Downing Street was reportedly told about the New York breakfast on Monday, but only learned about the meeting with Mr Erdan on Tuesday.

Theresa May is under pressure to remove Priti Patel from her cabinet role
PA

It is understood that no British officials were present and like her meetings in Israel, she did not follow procedure and report them to the Foreign Office or Government.

She was accompanied at all the meetings bar one in Israel by honorary president of the Conservative Friends for Israel lobbying group Lord Polak.

Labour has already demanded an investigation into Ms Patel's meetings, claiming they involved four "serious breaches" of the ministerial code.

A senior Conservative told the Independent: “Ministers must uphold collective responsibility and mustn’t engage in activity that undermines the collective work of the Cabinet."

He added: “If the Prime Minister wanted to sack a minister for this kind of thing she could."

Before the extra meetings were revealed, Downing Street insisted Mrs May continued to have confidence in Ms Patel, who is currently in Africa with International Trade Secretary Liam Fox, after giving her a dressing down on Monday over her trip to Israel.

Number 10 confirmed that Ms Patel had discussed the possibility of UK aid being used to support medical assistance for refugees from the Syrian civil war arriving in the Israeli-occupied Golan Heights.

However the Prime Minister's official spokesman was unable to say whether she had explained when she met Mrs May that the scheme would have involved supplying funding to the Israeli army.

Priti Patel's cabinet future appears to be in the balance
PA

In a letter to Mrs May, Labour's shadow Cabinet Office minister Jon Trickett said she should either call in her independent adviser on ministerial standards, Sir Alex Allen, or "state publicly and explain your full reasons for why Priti Patel retains your confidence despite clear breaches of the ministerial code".

Mr Trickett said there were "strong grounds" to believe that Ms Patel had broken the code's requirements for openness, collective responsibility, honesty and performing only those duties allocated to them by the PM.
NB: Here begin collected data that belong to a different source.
Lemma Any_key (ext : Externals) (key : string) (value : Value) (g : Globals) :
  externals_keep_key ext -> Key (fst (Any ext key value g)) = key.
Proof.
  unfold externals_keep_key, keeps_key.
  intros (? & ? & ? & ? & ? & ? & ? & ? & ? & ? & ? & ? & ? & ? & ? & ? & ? & ? & ? & ? & ?).
  unfold Any.
  destruct (implements iface.ObjectMarshaler value); [ apply Object_key | ].
  destruct (implements iface.ArrayMarshaler value); [ cbn; auto | ].
  destruct (implements iface.error value); destruct (implements iface.Stringer value);
    destruct value; unfold dictField;
    first [ apply Object_key | apply Time_key | solve [ cbn; auto ] | pointer_key ].
Qed.

(** X6. Every constructor of [field.go] that reads a package-level
    variable, [Any] included, returns a field under the key it was asked
    for, whatever the package-level variables hold; for [Any] this takes
    the constructors declared outside [field.go] to keep the key. In
    particular the copy [nilField] makes of the shared template carries
    the caller's key and not the template's. *)
Theorem constructors_carry_key (ext : Externals) (c : Call) (g : Globals) :
  externals_keep_key ext ->
  Key (fst (exec ext c g)) = requested_key c.
Proof.
  intros H. destruct c; cbn [exec requested_key]; unfold Dict, dictField;
    first [ reflexivity | apply Any_key; exact H | apply Object_key | apply Time_key
          | pointer_key ].
Qed.

Lemma sample_externals_keep_key : externals_keep_key sample_externals.
Proof. repeat split. Defined.

Lemma constructors_carry_key_witness :
  Key (fst (exec sample_externals (call_Any "user" (VStrings ["a"; "b"])) init)) = "user" /\
  Key (fst (exec sample_externals (call_Timep "seen" None)
              {| _minTimeInt64 := _minTimeInt64 init;
                 _maxTimeInt64 := _maxTimeInt64 init;
                 nilReflectField := mkField "stale" ReflectType 0 "" VNil |})) = "seen".
Proof.
  split.
  - exact (constructors_carry_key sample_externals
             (call_Any "user" (VStrings ["a"; "b"])) init sample_externals_keep_key).
  - exact (constructors_carry_key sample_externals (call_Timep "seen" None) _
             sample_externals_keep_key).
Defined.

End zap_more.

(** * Further properties of the buffer *)

Module buffer_more.

Import slices buffer_spec buffer_proofs.
Local Open Scope nat_scope.
Local Open Scope list_scope.

(** *** Growing ahead of time *)

Lemma make_ok (n c : nat) (st : State) :
  n <= c ->
  make n c st
  = Some (mkSlice (next_array st) (repeat x00 n) (repeat x00 (c - n)),
          mkState (S (next_array st)) (pooled st)).
Proof.
  intros L. unfold make.
  destruct (Nat.ltb_spec c n) as [ G | _ ]; [ lia | reflexivity ].
Qed.


Lemma EnsureCapacity_grows (capacity : Z) (b : Buffer) (st : State) :
  (Z.of_nat (cap (bs b)) < capacity)%Z ->
  buffer.EnsureCapacity capacity b st
  = Some (set_bs b (mkSlice (next_array st) (elems (bs b))
                      (repeat x00 (Z.to_nat capacity - len (bs b)))),
          mkState (S (next_array st)) (pooled st)).
Proof.
  intros G. unfold buffer.EnsureCapacity.
  destruct (Z.ltb_spec (Z.of_nat (cap (bs b))) capacity) as [ _ | L ]; [ | lia ].
  unfold bind at 1. rewrite make_ok by (unfold cap, len in *; lia).
  unfold bind.
  rewrite <- (app_nil_r (repeat x00 (len (bs b)))).
  change (repeat x00 (len (bs b)) ++ []) with ([] ++ repeat x00 (len (bs b)) ++ []).
  rewrite (copy_at_middle _ [] (repeat x00 (len (bs b))) [])
    by (rewrite repeat_length; reflexivity).
  cbn [app]. rewrite app_nil_r. reflexivity.
Qed.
Labour sought to force Ms Patel to explain herself in the Commons by tabling an urgent question, but it was left to Middle East Minister Alistair Burt to answer as MPs were told she had left on the trip to Africa.

He said Foreign Office officials in Israel had only become aware of her visit on August 24, after she was already in the country.

The Prime Minister was forced to remind Ms Patel of her obligations as a minister after it emerged that she took time out from a family holiday to meet Mr Netanyahu, other politicians, businesses and charities during a visit to Israel between August 13 and 25.

On returning from her trip, Ms Patel commissioned Department for International Development (DfID) work on disability, humanitarian and development partnerships between Israel and the UK.

Ms Patel only made Mrs May aware of the meetings on Friday, more than two months after they took place, when reports began to emerge of talks she held with a politician and a disability charity.

The minister has apologised and admitted a "lack of precision" for suggesting last week that Foreign Secretary Boris Johnson knew about the trip, and that only two meetings had taken place.

Mrs May also took steps to tighten the ministerial code, asking Whitehall's top civil servant, Sir Jeremy Heywood, to look at how it can be clarified.